(* ===== verification/Credentials.v ===== *)
(** * Worker credentials and the worker API

    [server/execution/credentials.py]: the bearer tokens of workers, issued, rotated and
    revoked by the administrator and checked on every worker request;
    [server/api/routers/worker_credentials.py], the transactions around them;
    [require_worker_token] of [server/api/dependencies.py] and the scope checks of
    [server/api/routers/worker_execution.py], which stand between a worker and the
    requests of [System].

    The random hexadecimal strings of [secrets.token_hex] and the clock reading are
    arguments.  Handlers that only read are represented by their scope check. *)

From S2P Require Import Prelude Text Json Enums Catalog Evidence Registry Capabilities Models Routing Repository Service Steps Invariants Refinement System Checks.

(** ** Tokens *)

(** [re.fullmatch] of [swb_w1\.([0-9a-f]{32})\.([0-9a-f]{64})]: the two groups *)
Definition TOKEN_PATTERN (token : string) : option (string * string) :=
  match split_on (chr 46) (to_chars token) with
  | [prefix; credential_id; secret] =>
      if bool_decide (of_chars prefix = "swb_w1")
         && exactly 32 is_hex_lower (of_chars credential_id)
         && exactly 64 is_hex_lower (of_chars secret)
      then Some (of_chars credential_id, of_chars secret) else None
  | _ => None
  end.

(** [f"swb_w1.{credential_id}.{secret}"] *)
Definition token_text (credential_id secret : string) : string :=
  join "." ["swb_w1"; credential_id; secret].

(** ** The table *)

Record WorkerCredential := {
  wc_worker_id : string;
  wc_credential_id : string;
  wc_verifier : string;
  wc_created_at : Z;
  wc_rotated_at : option Z;
  wc_revoked_at : option Z;
}.

Record Store := {
  st_world : World;
  st_credentials : gmap string WorkerCredential;
}.

Inductive CredentialError :=
| CredentialConflict (reason : string)
| CredentialIntegrity.

Record WorkerPrincipal := { wpr_worker_id : string; wpr_credential_id : string }.

(** [SELECT ... WHERE credential_id = ?] over a unique column *)
Definition credential_rows (t : gmap string WorkerCredential) : list WorkerCredential := (map_to_list t).*2.

Definition find_credential (t : gmap string WorkerCredential) (credential_id : string)
    : option WorkerCredential :=
  head (filter (fun row => wc_credential_id row = credential_id) (credential_rows t)).

Definition DUMMY_VERIFIER : string := of_chars (repeat (chr 48) 64).

Definition authenticate (t : gmap string WorkerCredential) (token : string) : option WorkerPrincipal :=
  '(credential_id, secret) ← TOKEN_PATTERN token;
  let row := find_credential t credential_id in
  let verifier := match row with Some r => wc_verifier r | None => DUMMY_VERIFIER end in
  let valid := bool_decide (sha256_hex secret = verifier) in
  match row with
  | Some r =>
      if negb valid || negb (bool_decide (wc_revoked_at r = None)) then None
      else Some {| wpr_worker_id := wc_worker_id r; wpr_credential_id := wc_credential_id r |}
  | None => None
  end.

(** ** Transitions *)

(** The worker row [issue] adds for a worker that never registered: the columns it
    sets and the column defaults. *)
Definition unregistered_worker (worker_id : string) (now : Z) : Worker :=
  {| w_worker_id := worker_id;
     w_info :=
       {| wi_display_name := worker_id;
          wi_capabilities :=
            {| operating_system := "unregistered"; architecture := "unregistered";
               python_version := None; node_version := None; pnpm_version := None;
               docker_available := false; browsers := []; gpu_available := false;
               unity_available := false; desktop_available := false; capabilities := [];
               network_policy_capability := WORKER_RESTRICTED; repository_write_capability := false |};
          wi_repository_full_names := []; wi_max_concurrency := 1 |};
     w_active_run_count := 0; w_status := OFFLINE; w_last_heartbeat_at := now;
     w_last_checkout_poll_at := None |}.

Definition add_worker (worker_id : string) (now : Z) (s : Store) : Store :=
  match db_workers (db (st_world s)) !! worker_id with
  | Some _ => s
  | None =>
      {| st_world := (st_world s) <| db :=
           (db (st_world s)) <| db_workers :=
             <[worker_id := unregistered_worker worker_id now]> (db_workers (db (st_world s))) |> |>;
         st_credentials := st_credentials s |}
  end.

(** Another worker's credential has that identifier: the column is unique. *)
Definition taken (t : gmap string WorkerCredential) (worker_id credential_id : string) : bool :=
  existsb (fun row => bool_decide (wc_credential_id row = credential_id)
                      && negb (bool_decide (wc_worker_id row = worker_id))) (credential_rows t).

Definition put_credential (row : WorkerCredential) : M CredentialError Store unit := fun s =>
  if taken (st_credentials s) (wc_worker_id row) (wc_credential_id row) then (Err CredentialIntegrity, s)
  else (Ok tt, {| st_world := st_world s;
                  st_credentials := <[wc_worker_id row := row]> (st_credentials s) |}).

Definition issue (worker_id credential_id secret : string) (now : Z)
    : M CredentialError Store (WorkerCredential * string) :=
  existing ← gets (fun s => st_credentials s !! worker_id);
  _ ← ensure (negb (isSome existing)) (CredentialConflict "credential_already_issued");
  _ ← modify (add_worker worker_id now);
  let row := {| wc_worker_id := worker_id; wc_credential_id := credential_id;
                wc_verifier := sha256_hex secret; wc_created_at := now; wc_rotated_at := None;
                wc_revoked_at := None |} in
  _ ← put_credential row;
  mret (row, token_text credential_id secret).

(** The guarded [UPDATE] of [rotate]; the row that [session.get] then reads is the one
    just written. *)
Definition rotate (worker_id expected_id credential_id secret : string) (now : Z)
    : M CredentialError Store (WorkerCredential * string) :=
  row ← gets (fun s => st_credentials s !! worker_id);
  match row with
  | Some row =>
      _ ← ensure (bool_decide (wc_credential_id row = expected_id))
            (CredentialConflict "credential_transition_conflict");
      let row' := {| wc_worker_id := worker_id; wc_credential_id := credential_id;
                     wc_verifier := sha256_hex secret; wc_created_at := wc_created_at row;
                     wc_rotated_at := Some now; wc_revoked_at := None |} in
      _ ← put_credential row';
      mret (row', token_text credential_id secret)
  | None => raise (CredentialConflict "credential_transition_conflict")
  end.

(** [revoke]: the update is guarded by [revoked_at IS NULL], so a second revocation
    keeps the first time and still returns the row. *)
Definition revoke (worker_id expected_id : string) (now : Z) : M CredentialError Store WorkerCredential :=
  row ← gets (fun s => st_credentials s !! worker_id);
  match row with
  | Some row =>
      _ ← ensure (bool_decide (wc_credential_id row = expected_id))
            (CredentialConflict "credential_transition_conflict");
      match wc_revoked_at row with
      | Some _ => mret row
      | None =>
          let row' := {| wc_worker_id := worker_id; wc_credential_id := wc_credential_id row;
                         wc_verifier := wc_verifier row; wc_created_at := wc_created_at row;
                         wc_rotated_at := wc_rotated_at row; wc_revoked_at := Some now |} in
          _ ← modify (fun s => {| st_world := st_world s;
                                  st_credentials := <[worker_id := row']> (st_credentials s) |});
          mret row'
      end
  | None => raise (CredentialConflict "credential_transition_conflict")
  end.

(** ** Requests of the administrator *)

Inductive CredentialCommand :=
| Issue (worker_id credential_id secret : string)
| Rotate (worker_id expected_id credential_id secret : string)
| Revoke (worker_id expected_id : string).

(** The path and body patterns of the router *)
Definition WORKER_ID_PATTERN : string -> bool :=
  pattern is_alnum (fun c => is_alnum c || (ord c =? 95) || (ord c =? 46) || (ord c =? 45)) 0 127.
Definition CREDENTIAL_ID_PATTERN : string -> bool := exactly 32 is_hex_lower.

(** A request with its outcome: 409 on a conflict, after a rollback. *)
Inductive CredentialResponse :=
| Issued (row : WorkerCredential) (token : string)
| Revoked (row : WorkerCredential)
| Conflict.

Definition credential_request (now : Z) (c : CredentialCommand) (s : Store) : CredentialResponse * Store :=
  match c with
  | Issue w id secret =>
      match issue w id secret now s with
      | (Ok (row, token), s') => (Issued row token, s')
      | (Err _, _) => (Conflict, s)
      end
  | Rotate w expected id secret =>
      match rotate w expected id secret now s with
      | (Ok (row, token), s') => (Issued row token, s')
      | (Err _, _) => (Conflict, s)
      end
  | Revoke w expected =>
      match revoke w expected now s with
      | (Ok row, s') => (Revoked row, s')
      | (Err _, _) => (Conflict, s)
      end
  end.

(** ** Worker requests *)

Record WorkerRequest := {
  rq_authorization : list string;  (** the [Authorization] headers *)
  rq_admin_token : list string;    (** the [X-Switchboard-Admin-Token] headers *)
  rq_path : string;
  rq_query : list (string * string);
}.

Inductive HttpError := HTTP (status : Z) (detail : string).

Definition authentication_failed : HttpError := HTTP 401 "worker_authentication_failed".
Definition scope_denied : HttpError := HTTP 403 "worker_scope_denied".

Definition query_item_ok (principal : WorkerPrincipal) (path : string) (kv : string * string) : bool :=
  (bool_decide (kv.1 = "worker_id") && bool_decide (kv.2 = wpr_worker_id principal))
  || (bool_decide (kv.1 = "run_id")
      && starts_with (to_chars "/api/execution/worker/manifests/") (to_chars path)).

(** [require_worker_token] *)
Definition require_worker_token (t : gmap string WorkerCredential) (r : WorkerRequest)
    : Result HttpError WorkerPrincipal :=
  match rq_authorization r, rq_admin_token r with
  | [header], [] =>
      if starts_with (to_chars "Bearer ") (to_chars header) then
        match authenticate t (of_chars (drop 7 (to_chars header))) with
        | None => Err authentication_failed
        | Some principal =>
            _ ← reject_if (negb (bool_decide (NoDup (map fst (rq_query r))))) scope_denied;
            _ ← reject_if (negb (forallb (query_item_ok principal (rq_path r)) (rq_query r))) scope_denied;
            Ok principal
        end
      else Err authentication_failed
  | _, _ => Err authentication_failed
  end.

(** The worker routes: those that call a service method that changes state, with the
    command they make, and the reading ones. *)
Inductive WorkerRoute :=
| RouteRegister (registration : WorkerRegistration)
| RouteHeartbeatWorker (worker_id : string) (status : option WorkerStatus)
| RouteCheckout (worker_id : string)
| RouteGetWorkOrder (work_order_id : Z)
| RouteGetRun (run_id : Z)
| RouteGetManifest (name version : string) (run_id : Z)
| RouteHeartbeatRun (run_id : Z) (worker_id : string)
| RouteReuse (run_id : Z) (worker_id : string) (identity : EvidenceReuseIdentity) (hash : string)
| RouteComplete (run_id : Z) (worker_id : string) (completion : ExecutionCompletion).

Definition route_command (r : WorkerRoute) : option Command :=
  match r with
  | RouteRegister registration => Some (RegisterWorker registration)
  | RouteHeartbeatWorker w status => Some (HeartbeatWorker w status)
  | RouteCheckout w => Some (Checkout w)
  | RouteHeartbeatRun id w => Some (HeartbeatRun id w)
  | RouteReuse id w identity hash => Some (ResolveReuse id w identity hash)
  | RouteComplete id w completion => Some (CompleteRun id w completion)
  | _ => None
  end.

(** [_owned_run] *)
Definition owned_run (d : DB) (worker_id : string) (run_id : Z) : bool :=
  match db_runs d !! run_id with
  | Some run => bool_decide (run_worker_id run = worker_id)
  | None => false
  end.

(** The latest run of a work order *)
Definition latest_run (d : DB) (work_order_id : Z) : option Run :=
  foldr (fun '(k, r) acc =>
           if run_work_order_id r =? work_order_id then
             match acc with
             | Some (k', r') => if k' <? k then Some (k, r) else Some (k', r')
             | None => Some (k, r)
             end
           else acc) None (map_to_list (db_runs d)) ≫= fun kr => Some kr.2.

(** [_identity] and [_owned_run], as each route calls them *)
Definition in_scope (d : DB) (worker_id : string) (r : WorkerRoute) : bool :=
  match r with
  | RouteRegister registration => bool_decide (worker_id = reg_worker_id registration)
  | RouteHeartbeatWorker w _ | RouteCheckout w => bool_decide (worker_id = w)
  | RouteGetWorkOrder id =>
      match latest_run d id with
      | Some run => bool_decide (run_worker_id run = worker_id)
      | None => false
      end
  | RouteGetRun id => owned_run d worker_id id
  | RouteGetManifest name version id =>
      owned_run d worker_id id &&
      match db_runs d !! id with
      | Some run =>
          match db_orders d !! run_work_order_id run with
          | Some order => bool_decide (wos_manifest_name (wo_spec order) = name)
                          && bool_decide (wos_manifest_version (wo_spec order) = version)
          | None => false
          end
      | None => false
      end
  | RouteHeartbeatRun id w | RouteReuse id w _ _ | RouteComplete id w _ =>
      bool_decide (worker_id = w) && owned_run d worker_id id
  end.

(** A worker request: authenticated, in scope, and then served as a request of [System]. *)
Definition worker_request (env : Env) (q : WorkerRequest) (r : WorkerRoute) (s : Store)
    : Result HttpError WorkerPrincipal * Store :=
  match require_worker_token (st_credentials s) q with
  | Err e => (Err e, s)
  | Ok principal =>
      if in_scope (db (st_world s)) (wpr_worker_id principal) r then
        (Ok principal,
         match route_command r with
         | Some c => {| st_world := serve (st_world s) (env, c); st_credentials := st_credentials s |}
         | None => s
         end)
      else (Err scope_denied, s)
  end.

[EXERCISE REQUIREMENTS]
Beginning at the line that holds "bool_decide (worker_id = w) &&", reproduce each line of the records above down to and including the last one.

[EXERCISE RESPONSE]
      bool_decide (worker_id = w) && owned_run d worker_id id
  end.

(** A worker request: authenticated, in scope, and then served as a request of [System]. *)
Definition worker_request (env : Env) (q : WorkerRequest) (r : WorkerRoute) (s : Store)
    : Result HttpError WorkerPrincipal * Store :=
  match require_worker_token (st_credentials s) q with
  | Err e => (Err e, s)
  | Ok principal =>
      if in_scope (db (st_world s)) (wpr_worker_id principal) r then
        (Ok principal,
         match route_command r with
         | Some c => {| st_world := serve (st_world s) (env, c); st_credentials := st_credentials s |}
         | None => s
         end)
      else (Err scope_denied, s)
  end.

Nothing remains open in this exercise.